EXERCISE DIRECTIONS
Among the entries that follow, the required portion opens with the line containing "(katana/ExecutorForEach.h) and of" and closes with the line containing "Definition wrap_unsigned (z". Give that portion again exactly, and nothing else.

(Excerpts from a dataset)
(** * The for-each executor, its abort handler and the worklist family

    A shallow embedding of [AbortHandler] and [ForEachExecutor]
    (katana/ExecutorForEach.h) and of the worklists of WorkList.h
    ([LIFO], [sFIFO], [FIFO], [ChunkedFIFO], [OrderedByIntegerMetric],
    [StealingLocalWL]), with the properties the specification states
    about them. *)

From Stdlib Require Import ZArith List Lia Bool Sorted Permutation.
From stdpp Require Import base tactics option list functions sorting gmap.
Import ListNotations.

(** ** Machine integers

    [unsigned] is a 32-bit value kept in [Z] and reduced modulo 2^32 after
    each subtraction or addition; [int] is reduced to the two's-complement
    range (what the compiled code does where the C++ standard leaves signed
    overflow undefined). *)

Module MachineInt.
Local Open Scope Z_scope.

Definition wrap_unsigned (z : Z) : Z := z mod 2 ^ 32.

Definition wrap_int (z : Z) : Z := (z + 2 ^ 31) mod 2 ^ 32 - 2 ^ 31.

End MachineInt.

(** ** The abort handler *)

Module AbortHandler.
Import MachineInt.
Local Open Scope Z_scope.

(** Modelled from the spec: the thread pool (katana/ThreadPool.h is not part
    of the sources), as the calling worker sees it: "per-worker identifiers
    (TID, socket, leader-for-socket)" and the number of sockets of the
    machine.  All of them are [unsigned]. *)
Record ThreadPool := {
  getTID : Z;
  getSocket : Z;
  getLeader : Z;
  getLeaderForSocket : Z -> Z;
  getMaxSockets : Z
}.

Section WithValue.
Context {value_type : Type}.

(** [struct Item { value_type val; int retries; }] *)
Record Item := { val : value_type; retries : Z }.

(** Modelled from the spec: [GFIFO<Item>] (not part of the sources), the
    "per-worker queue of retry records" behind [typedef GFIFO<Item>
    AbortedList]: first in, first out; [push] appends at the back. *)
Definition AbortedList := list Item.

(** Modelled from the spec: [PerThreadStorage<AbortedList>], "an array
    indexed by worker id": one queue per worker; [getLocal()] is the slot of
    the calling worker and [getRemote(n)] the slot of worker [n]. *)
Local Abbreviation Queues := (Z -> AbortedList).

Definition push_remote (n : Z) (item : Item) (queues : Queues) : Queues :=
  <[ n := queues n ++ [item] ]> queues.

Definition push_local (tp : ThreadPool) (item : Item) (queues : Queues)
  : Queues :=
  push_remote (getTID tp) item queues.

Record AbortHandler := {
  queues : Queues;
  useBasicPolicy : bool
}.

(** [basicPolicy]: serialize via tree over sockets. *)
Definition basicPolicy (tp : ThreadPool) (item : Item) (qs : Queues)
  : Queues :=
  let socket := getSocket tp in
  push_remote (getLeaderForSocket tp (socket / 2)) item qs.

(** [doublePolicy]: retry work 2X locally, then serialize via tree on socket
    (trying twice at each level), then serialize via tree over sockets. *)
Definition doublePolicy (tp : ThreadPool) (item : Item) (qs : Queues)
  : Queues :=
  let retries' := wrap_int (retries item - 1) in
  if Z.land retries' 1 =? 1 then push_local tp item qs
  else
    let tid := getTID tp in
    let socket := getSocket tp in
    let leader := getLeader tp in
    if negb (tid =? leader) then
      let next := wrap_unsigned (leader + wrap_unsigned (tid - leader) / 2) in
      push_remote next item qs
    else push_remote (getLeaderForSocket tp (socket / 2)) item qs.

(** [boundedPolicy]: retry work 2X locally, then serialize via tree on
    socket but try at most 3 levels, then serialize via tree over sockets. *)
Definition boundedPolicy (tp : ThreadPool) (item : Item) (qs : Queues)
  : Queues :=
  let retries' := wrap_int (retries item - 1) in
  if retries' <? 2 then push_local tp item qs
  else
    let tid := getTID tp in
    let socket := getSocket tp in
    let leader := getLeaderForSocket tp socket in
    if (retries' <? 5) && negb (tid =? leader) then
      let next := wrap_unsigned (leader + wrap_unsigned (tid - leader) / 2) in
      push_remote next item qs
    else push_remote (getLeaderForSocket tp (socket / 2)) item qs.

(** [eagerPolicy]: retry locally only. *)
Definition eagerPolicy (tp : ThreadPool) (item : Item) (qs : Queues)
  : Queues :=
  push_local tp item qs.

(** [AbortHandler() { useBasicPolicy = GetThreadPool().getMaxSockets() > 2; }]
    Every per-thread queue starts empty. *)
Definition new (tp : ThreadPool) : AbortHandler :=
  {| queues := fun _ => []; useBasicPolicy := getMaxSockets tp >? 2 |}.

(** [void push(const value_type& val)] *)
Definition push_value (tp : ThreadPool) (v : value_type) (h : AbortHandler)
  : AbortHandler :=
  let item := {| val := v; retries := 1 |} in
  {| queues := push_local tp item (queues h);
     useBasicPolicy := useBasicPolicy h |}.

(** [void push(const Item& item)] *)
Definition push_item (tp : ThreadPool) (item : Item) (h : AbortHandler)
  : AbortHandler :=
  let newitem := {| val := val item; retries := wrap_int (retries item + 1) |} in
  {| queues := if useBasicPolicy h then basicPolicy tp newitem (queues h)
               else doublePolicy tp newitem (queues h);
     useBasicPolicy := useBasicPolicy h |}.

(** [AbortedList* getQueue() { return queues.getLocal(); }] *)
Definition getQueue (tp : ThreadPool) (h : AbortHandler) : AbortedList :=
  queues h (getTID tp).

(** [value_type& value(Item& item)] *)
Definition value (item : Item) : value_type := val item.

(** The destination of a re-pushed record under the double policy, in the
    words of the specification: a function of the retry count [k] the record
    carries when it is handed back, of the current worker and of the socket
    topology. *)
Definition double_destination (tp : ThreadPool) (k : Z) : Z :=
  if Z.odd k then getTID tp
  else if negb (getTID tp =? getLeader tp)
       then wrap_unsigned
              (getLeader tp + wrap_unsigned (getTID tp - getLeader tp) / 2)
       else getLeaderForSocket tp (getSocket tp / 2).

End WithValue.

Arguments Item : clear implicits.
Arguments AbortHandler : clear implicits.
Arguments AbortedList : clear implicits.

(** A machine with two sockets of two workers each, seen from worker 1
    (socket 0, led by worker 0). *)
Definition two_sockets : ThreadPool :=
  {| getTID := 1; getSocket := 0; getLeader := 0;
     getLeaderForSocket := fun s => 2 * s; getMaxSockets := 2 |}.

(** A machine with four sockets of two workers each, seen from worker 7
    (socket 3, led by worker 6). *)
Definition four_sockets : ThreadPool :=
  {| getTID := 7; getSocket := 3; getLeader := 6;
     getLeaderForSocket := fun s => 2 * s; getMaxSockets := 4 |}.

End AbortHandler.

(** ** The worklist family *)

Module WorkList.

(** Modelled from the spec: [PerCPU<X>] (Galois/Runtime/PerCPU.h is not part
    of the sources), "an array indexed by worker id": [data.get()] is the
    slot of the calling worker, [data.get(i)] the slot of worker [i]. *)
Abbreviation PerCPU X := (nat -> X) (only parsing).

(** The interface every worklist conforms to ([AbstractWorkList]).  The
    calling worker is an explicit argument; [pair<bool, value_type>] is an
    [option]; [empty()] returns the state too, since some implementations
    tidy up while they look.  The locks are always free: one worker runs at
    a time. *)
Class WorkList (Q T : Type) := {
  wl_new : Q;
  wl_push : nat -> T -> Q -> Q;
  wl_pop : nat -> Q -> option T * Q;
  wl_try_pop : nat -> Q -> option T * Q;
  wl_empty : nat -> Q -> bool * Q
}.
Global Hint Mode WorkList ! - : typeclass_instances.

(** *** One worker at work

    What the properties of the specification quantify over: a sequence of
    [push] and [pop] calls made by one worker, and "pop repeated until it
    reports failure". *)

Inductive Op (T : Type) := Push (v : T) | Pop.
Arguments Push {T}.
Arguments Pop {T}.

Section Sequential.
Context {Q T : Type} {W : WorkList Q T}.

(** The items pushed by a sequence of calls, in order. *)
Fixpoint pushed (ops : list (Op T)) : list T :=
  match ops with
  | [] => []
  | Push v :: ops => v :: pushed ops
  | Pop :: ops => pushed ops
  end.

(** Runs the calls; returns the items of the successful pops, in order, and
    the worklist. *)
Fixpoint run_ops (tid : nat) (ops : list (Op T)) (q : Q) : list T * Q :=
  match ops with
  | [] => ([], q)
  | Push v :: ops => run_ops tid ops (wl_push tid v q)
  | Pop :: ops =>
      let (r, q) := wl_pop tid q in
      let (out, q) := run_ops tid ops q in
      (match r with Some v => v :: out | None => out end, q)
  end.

* * *

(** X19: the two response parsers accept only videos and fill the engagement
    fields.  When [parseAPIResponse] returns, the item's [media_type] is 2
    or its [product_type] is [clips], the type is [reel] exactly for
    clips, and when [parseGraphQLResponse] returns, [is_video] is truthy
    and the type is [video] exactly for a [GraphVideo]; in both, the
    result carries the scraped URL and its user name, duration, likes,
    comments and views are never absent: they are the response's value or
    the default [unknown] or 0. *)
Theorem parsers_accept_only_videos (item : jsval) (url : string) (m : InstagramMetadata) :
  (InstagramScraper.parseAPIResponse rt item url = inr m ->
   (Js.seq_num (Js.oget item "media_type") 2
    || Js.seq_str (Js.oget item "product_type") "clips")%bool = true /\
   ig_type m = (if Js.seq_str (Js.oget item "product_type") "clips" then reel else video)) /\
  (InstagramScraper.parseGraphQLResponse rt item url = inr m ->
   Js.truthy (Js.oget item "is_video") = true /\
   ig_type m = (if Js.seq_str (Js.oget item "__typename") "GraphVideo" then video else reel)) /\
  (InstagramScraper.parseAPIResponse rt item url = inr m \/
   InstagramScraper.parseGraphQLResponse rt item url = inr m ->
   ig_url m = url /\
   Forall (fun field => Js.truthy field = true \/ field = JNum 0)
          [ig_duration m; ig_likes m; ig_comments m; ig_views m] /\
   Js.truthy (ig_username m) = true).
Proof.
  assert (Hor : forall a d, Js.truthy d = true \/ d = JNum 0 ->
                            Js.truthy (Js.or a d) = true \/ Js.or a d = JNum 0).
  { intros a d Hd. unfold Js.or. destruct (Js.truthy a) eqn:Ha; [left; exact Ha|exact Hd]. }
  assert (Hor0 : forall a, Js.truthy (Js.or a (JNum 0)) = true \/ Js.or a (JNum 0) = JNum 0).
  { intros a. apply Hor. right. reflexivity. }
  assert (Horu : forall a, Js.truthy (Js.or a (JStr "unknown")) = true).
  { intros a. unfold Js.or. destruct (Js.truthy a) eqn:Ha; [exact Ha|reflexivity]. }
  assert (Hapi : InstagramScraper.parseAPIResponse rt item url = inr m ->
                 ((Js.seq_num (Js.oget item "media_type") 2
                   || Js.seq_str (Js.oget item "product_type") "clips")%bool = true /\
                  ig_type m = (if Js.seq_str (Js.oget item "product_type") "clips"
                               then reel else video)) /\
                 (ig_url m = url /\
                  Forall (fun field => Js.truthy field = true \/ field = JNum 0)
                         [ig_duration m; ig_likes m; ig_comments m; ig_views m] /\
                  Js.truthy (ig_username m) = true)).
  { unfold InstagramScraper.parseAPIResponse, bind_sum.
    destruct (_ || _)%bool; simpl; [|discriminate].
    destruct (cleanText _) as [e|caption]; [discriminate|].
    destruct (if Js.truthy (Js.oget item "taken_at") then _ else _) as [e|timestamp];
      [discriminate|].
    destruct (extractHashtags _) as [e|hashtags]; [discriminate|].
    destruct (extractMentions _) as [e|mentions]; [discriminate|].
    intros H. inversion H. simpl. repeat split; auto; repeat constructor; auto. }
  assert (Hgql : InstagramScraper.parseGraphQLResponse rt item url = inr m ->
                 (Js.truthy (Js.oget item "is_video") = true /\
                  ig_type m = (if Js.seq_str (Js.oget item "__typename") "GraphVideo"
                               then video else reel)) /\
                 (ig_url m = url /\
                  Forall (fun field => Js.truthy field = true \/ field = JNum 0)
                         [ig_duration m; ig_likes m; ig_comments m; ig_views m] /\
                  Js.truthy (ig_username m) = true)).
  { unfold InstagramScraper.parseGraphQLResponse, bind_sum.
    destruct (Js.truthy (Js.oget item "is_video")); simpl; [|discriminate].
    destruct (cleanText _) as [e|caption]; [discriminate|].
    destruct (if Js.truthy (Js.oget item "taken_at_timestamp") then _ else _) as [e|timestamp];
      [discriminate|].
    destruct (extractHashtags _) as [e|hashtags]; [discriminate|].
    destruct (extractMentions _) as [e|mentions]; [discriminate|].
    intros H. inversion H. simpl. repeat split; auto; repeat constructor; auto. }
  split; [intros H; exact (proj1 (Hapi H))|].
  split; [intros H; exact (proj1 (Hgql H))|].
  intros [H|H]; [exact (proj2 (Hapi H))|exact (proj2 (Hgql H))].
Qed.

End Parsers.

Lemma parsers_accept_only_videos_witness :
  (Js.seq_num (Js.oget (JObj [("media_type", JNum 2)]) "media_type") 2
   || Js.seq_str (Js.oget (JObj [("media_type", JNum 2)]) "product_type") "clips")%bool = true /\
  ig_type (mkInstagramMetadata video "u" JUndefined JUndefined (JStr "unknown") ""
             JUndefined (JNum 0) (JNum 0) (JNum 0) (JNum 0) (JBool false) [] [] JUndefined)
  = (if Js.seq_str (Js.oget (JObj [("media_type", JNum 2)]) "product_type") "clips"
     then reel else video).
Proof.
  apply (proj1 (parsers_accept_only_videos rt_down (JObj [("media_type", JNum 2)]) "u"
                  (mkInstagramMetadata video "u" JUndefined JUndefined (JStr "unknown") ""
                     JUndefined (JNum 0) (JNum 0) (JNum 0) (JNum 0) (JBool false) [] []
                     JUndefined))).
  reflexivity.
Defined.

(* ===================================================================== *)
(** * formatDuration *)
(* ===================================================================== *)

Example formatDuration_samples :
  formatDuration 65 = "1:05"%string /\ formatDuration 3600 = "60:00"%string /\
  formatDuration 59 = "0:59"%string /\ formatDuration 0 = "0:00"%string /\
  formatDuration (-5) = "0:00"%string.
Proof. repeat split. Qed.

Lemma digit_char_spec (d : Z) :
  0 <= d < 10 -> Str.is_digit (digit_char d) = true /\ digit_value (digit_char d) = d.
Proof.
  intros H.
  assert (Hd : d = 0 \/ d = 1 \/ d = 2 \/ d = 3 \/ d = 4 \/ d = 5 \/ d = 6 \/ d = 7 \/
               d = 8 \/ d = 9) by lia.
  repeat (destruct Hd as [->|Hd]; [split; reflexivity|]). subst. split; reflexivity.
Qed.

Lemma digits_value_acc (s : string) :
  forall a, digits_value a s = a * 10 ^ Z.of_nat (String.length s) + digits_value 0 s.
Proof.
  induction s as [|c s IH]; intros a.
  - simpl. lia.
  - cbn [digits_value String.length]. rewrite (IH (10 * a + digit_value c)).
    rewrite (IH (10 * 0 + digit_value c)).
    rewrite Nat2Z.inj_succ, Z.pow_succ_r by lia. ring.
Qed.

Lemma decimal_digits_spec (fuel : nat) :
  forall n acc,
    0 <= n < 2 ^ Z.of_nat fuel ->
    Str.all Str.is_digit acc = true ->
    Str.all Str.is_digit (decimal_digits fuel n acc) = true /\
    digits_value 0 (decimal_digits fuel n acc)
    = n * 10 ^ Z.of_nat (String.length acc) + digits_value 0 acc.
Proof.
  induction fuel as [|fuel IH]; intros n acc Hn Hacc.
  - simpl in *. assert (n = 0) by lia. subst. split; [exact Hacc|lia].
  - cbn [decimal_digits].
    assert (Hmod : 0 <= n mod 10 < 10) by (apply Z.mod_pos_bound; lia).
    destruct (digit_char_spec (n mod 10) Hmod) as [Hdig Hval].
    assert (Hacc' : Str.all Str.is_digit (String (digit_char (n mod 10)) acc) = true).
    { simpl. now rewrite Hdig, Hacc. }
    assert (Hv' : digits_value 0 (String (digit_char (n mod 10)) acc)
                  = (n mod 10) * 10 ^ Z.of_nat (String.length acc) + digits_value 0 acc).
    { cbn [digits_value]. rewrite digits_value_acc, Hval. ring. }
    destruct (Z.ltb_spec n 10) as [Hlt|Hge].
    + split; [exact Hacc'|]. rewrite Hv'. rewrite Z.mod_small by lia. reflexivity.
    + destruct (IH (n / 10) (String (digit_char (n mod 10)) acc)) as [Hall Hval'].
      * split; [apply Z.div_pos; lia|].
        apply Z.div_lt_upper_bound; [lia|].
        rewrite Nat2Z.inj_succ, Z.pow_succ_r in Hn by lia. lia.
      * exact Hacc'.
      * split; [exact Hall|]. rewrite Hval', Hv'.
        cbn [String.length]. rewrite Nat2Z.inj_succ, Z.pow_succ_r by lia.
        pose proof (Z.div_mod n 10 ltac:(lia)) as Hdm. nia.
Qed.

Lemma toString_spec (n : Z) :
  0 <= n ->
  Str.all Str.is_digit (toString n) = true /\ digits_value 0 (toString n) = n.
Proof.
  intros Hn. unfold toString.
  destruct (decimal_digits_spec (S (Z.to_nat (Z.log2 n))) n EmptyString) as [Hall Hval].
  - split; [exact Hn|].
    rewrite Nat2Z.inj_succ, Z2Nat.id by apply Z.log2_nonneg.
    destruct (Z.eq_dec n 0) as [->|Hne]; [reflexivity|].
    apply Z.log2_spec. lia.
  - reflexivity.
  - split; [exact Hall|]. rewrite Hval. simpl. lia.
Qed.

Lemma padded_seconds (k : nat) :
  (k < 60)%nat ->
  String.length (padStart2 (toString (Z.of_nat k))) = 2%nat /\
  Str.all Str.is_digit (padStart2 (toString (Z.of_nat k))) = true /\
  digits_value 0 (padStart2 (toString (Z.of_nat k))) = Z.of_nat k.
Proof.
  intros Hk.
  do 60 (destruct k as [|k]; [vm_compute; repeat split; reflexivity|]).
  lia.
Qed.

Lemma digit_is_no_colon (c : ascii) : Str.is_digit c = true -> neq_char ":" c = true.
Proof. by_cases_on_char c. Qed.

EXPECTED ANSWER
    (katana/ExecutorForEach.h) and of the worklists of WorkList.h
    ([LIFO], [sFIFO], [FIFO], [ChunkedFIFO], [OrderedByIntegerMetric],
    [StealingLocalWL]), with the properties the specification states
    about them. *)

From Stdlib Require Import ZArith List Lia Bool Sorted Permutation.
From stdpp Require Import base tactics option list functions sorting gmap.
Import ListNotations.

(** ** Machine integers

    [unsigned] is a 32-bit value kept in [Z] and reduced modulo 2^32 after
    each subtraction or addition; [int] is reduced to the two's-complement
    range (what the compiled code does where the C++ standard leaves signed
    overflow undefined). *)

Module MachineInt.
Local Open Scope Z_scope.

Definition wrap_unsigned (z : Z) : Z := z mod 2 ^ 32.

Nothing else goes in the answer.